Baba playing bağlama, she knew, but smiling? That one was hard to picture. She had always known him as this serious man, very into his business, straight to the point. But yet again, the Baba that she knew wouldn’t visit Kurdish cafes or restaurants, much less within walking distance from the Kurdish Center. The Baba the woman was describing might as well be a completely different man. And he was; that man was Seyfo.

“Was that before or after you started sleeping with people for money?” Nagul heard herself say, and the smile that the woman was sporting fell flat in a matter of seconds, as she looked down at the spread the waiter had brought a bit earlier.

“We don’t have to talk about that right now,” she said. “Why don’t you let me tell you some more stories? Like the first time your dad prepared a spread like this, he even baked the bread himself, or so he said.”

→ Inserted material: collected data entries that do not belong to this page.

Lemma for_each_invoke_keys (keys : list string) (w : World) :
  (forall key, key ∈ keys -> key ∈ dict_keys (DEFERRED_WARNINGS w)) ->
  for_each keys invoke w =
  ((invoke_keys_run (heap w) (DEFERRED_WARNINGS w) keys).2,
   set_logged
     (fun lg => lg ++ (invoke_keys_run (heap w) (DEFERRED_WARNINGS w) keys).1)
     w).
Proof.
  revert w. induction keys as [|key keys IH]; intros w Hsub; simpl.
  - unfold ret. by rewrite set_logged_nil.
  - unfold bind. rewrite invoke_as_run.
    assert (dict_contains (DEFERRED_WARNINGS w) key = true) as ->.
    { destruct (dict_contains (DEFERRED_WARNINGS w) key) eqn:Hc; [done|].
      apply dict_contains_false in Hc. destruct Hc.
      apply Hsub, list_elem_of_here. }
    destruct (invoke_run (heap w) (dict_item (DEFERRED_WARNINGS w) key)).2
      as [[]|e]; [|done].
    rewrite IH.
    + simpl. by rewrite set_logged_app.
    + intros key' Hkey'. simpl. apply Hsub. by apply list_elem_of_further.
Qed.

Lemma invoke_all_as_run (w : World) :
  invoke_all w =
  ((invoke_keys_run (heap w) (DEFERRED_WARNINGS w)
      (dict_keys (DEFERRED_WARNINGS w))).2,
   set_logged
     (fun lg => lg ++ (invoke_keys_run (heap w) (DEFERRED_WARNINGS w)
                         (dict_keys (DEFERRED_WARNINGS w))).1) w).
Proof.
  unfold invoke_all, bind, read_DEFERRED_WARNINGS. simpl.
  by apply for_each_invoke_keys.
Qed.

Lemma invoke_keys_run_outcome (h : list DeferredWarning) (d : dict)
  (keys : list string) :
  (invoke_keys_run h d keys).2 = Return tt \/
  (exists l, (invoke_keys_run h d keys).2 = Raise (InvalidReference l)) \/
  (invoke_keys_run h d keys).2 = Raise (ValueError "didn't supply parameter!") \/
  (exists msg,
     (invoke_keys_run h d keys).2 = Raise (ConditionalParameterError msg)).
Proof.
  induction keys as [|key keys IH]; simpl; [by left|].
  destruct (invoke_run_outcome h (dict_item d key))
    as [Hr|[[l Hr]|[Hr|[msg Hr]]]]; rewrite Hr; simpl.
  - exact IH.
  - right; left; by eexists.
  - right; right; by left.
  - right; right; right; by eexists.
Qed.

(** X6. [invoke_all] never raises [KeyError]: the keys it invokes are those
    of the registry, whatever the world. *)
Theorem invoke_all_never_KeyError (w : World) :
  is_KeyError (invoke_all w).1 = false.
Proof.
  rewrite invoke_all_as_run. simpl.
  destruct (invoke_keys_run_outcome (heap w) (DEFERRED_WARNINGS w)
              (dict_keys (DEFERRED_WARNINGS w)))
    as [Hr|[[l Hr]|[Hr|[m Hr]]]]; by rewrite Hr.
Qed.

Lemma invoke_run_armed (h : list DeferredWarning) (ls : list loc) :
  (forall l, l ∈ ls -> exists d, h !! l = Some d /\ is_Some (message d)) ->
  (invoke_run h ls).2 = Return tt \/
  exists msg, (invoke_run h ls).2 = Raise (ConditionalParameterError msg).
Proof.
  induction ls as [|l ls IH]; intros Hall; simpl; [by left|].
  destruct (Hall l) as (d & Hd & [msg Hm]); [apply list_elem_of_here|].
  rewrite Hd, Hm.
  assert (IH' := IH (fun l' Hl' => Hall l' (list_elem_of_further _ _ _ Hl'))).
  destruct (satisfied d); [done|].
  destruct (error d); [right; by eexists | done].
Qed.

Lemma invoke_keys_run_armed (h : list DeferredWarning) (d : dict)
  (keys : list string) :
  (forall key l, l ∈ dict_item d key ->
     exists dw, h !! l = Some dw /\ is_Some (message dw)) ->
  (invoke_keys_run h d keys).2 = Return tt \/
  exists msg,
    (invoke_keys_run h d keys).2 = Raise (ConditionalParameterError msg).
Proof.
  intros Hall. induction keys as [|key keys IH]; simpl; [by left|].
  destruct (invoke_run_armed h (dict_item d key) (Hall key)) as [Hr|[msg Hr]];
    rewrite Hr; simpl; [exact IH | right; by eexists].
Qed.

(** X7. In a well-formed world [invoke_all] either returns or raises the
    [ConditionalParameterError] of a registered warning: it never raises
    [KeyError] or the [ValueError] of an unarmed warning. *)
Theorem invoke_all_wf_outcome (w : World) :
  wf w ->
  exists w', invoke_all w = (Return tt, w') \/
             exists msg,
               invoke_all w = (Raise (ConditionalParameterError msg), w').
Proof.
  intros Hwf. rewrite invoke_all_as_run. eexists.
  destruct (invoke_keys_run_armed (heap w) (DEFERRED_WARNINGS w)
              (dict_keys (DEFERRED_WARNINGS w))) as [Hr|[msg Hr]].
  - intros key l Hl. unfold dict_item in Hl.
    destruct (dict_get (DEFERRED_WARNINGS w) key) as [ls|] eqn:Hls;
      [|by apply elem_of_nil in Hl].
    destruct (Hwf key ls Hls) as [_ Hreg].
    destruct (Hreg l Hl) as (dw & ? & _ & ?). by eauto.
  - rewrite Hr. by left.
  - rewrite Hr. right. by eexists.
Qed.

Lemma invoke_all_wf_outcome_witness :
  exists w', invoke_all example_world = (Return tt, w') \/
             exists msg,
               invoke_all example_world =
               (Raise (ConditionalParameterError msg), w').
Proof.
  apply (invoke_all_wf_outcome example_world). exact example_world_wf.
Defined.

(** X8. When every registered warning is satisfied, [invoke_all] returns and
    leaves the world, hence the log, as it was. *)
Theorem invoke_all_silent_when_satisfied (w : World) :
  (forall key ls l, dict_get (DEFERRED_WARNINGS w) key = Some ls -> l ∈ ls ->
     exists d, heap w !! l = Some d /\ satisfied d = true) ->
  invoke_all w = (Return tt, w).
Proof.
  intros Hall. unfold invoke_all, bind, read_DEFERRED_WARNINGS. simpl.
  apply for_each_unchanged. intros key [ls Hls]%dict_keys_get.
  rewrite (invoke_declared w key ls Hls). apply for_each_unchanged.
  intros l Hl. destruct (Hall key ls l Hls Hl) as (d & Hd & Hs).
  by apply (DeferredWarning_invoke_satisfied w l d).
Qed.

Lemma invoke_all_silent_when_satisfied_witness :
  invoke_all (set_heap (satisfy_all [0; 1; 2]) example_world) =
  (Return tt, set_heap (satisfy_all [0; 1; 2]) example_world).
Proof.
  apply (invoke_all_silent_when_satisfied
           (set_heap (satisfy_all [0; 1; 2]) example_world)).
  intros key ls l Hget Hl. simpl in Hget.
  destruct (decide ("x" = key)) as [<-|]; [|done].
  injection Hget as <-. apply list_elem_of_lookup in Hl as [i Hi].
  destruct i as [|[|[|i]]]; simpl in Hi; try done;
    injection Hi as <-; eexists; (split; reflexivity).
Defined.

She let out a little giggle as if, trying to get her on her side, but Naz did her best to remain unfazed. She did want to, though, to listen to some more stories of the Baba of before, of Seyfo. But that wasn’t why they were there, at least not Naz.

“You can tell me stories later. For now, all I want to know is why you decided it was better to sleep with people for money than to stay with us and be my mom.”

There was s pain in her words that she didn’t know existed.

“Naz, it’s not like that. There are two sides to every story, I just don’t know how much of this is appropriate to talk about with a seventeen-year-old. So, first, why don’t you tell me what you know, or better yet what they told you about me.”

“Why won’t you tell me your version, plain and simple?”

“Hmm, okay,” the woman said, with a look that said she was ready to give up. “Then, why don’t we do it this way, just ask me questions. Things you want to know.”

“Why do you sleep with people for money?” Naz insisted.

“Listen, Naz,” the woman said, her tone slightly more serious. “We can start with that one, but I feel that we aren’t close enough yet for me to be truly honest, so I’ll probably just waste your time with half-truths. Why don’t you try a different question first?”

“Okay,” Naz said, surprised at how easily she’d been convinced, yet knowing it was only because she had a more pressing question to ask, “did you meet Baba because he was your client?”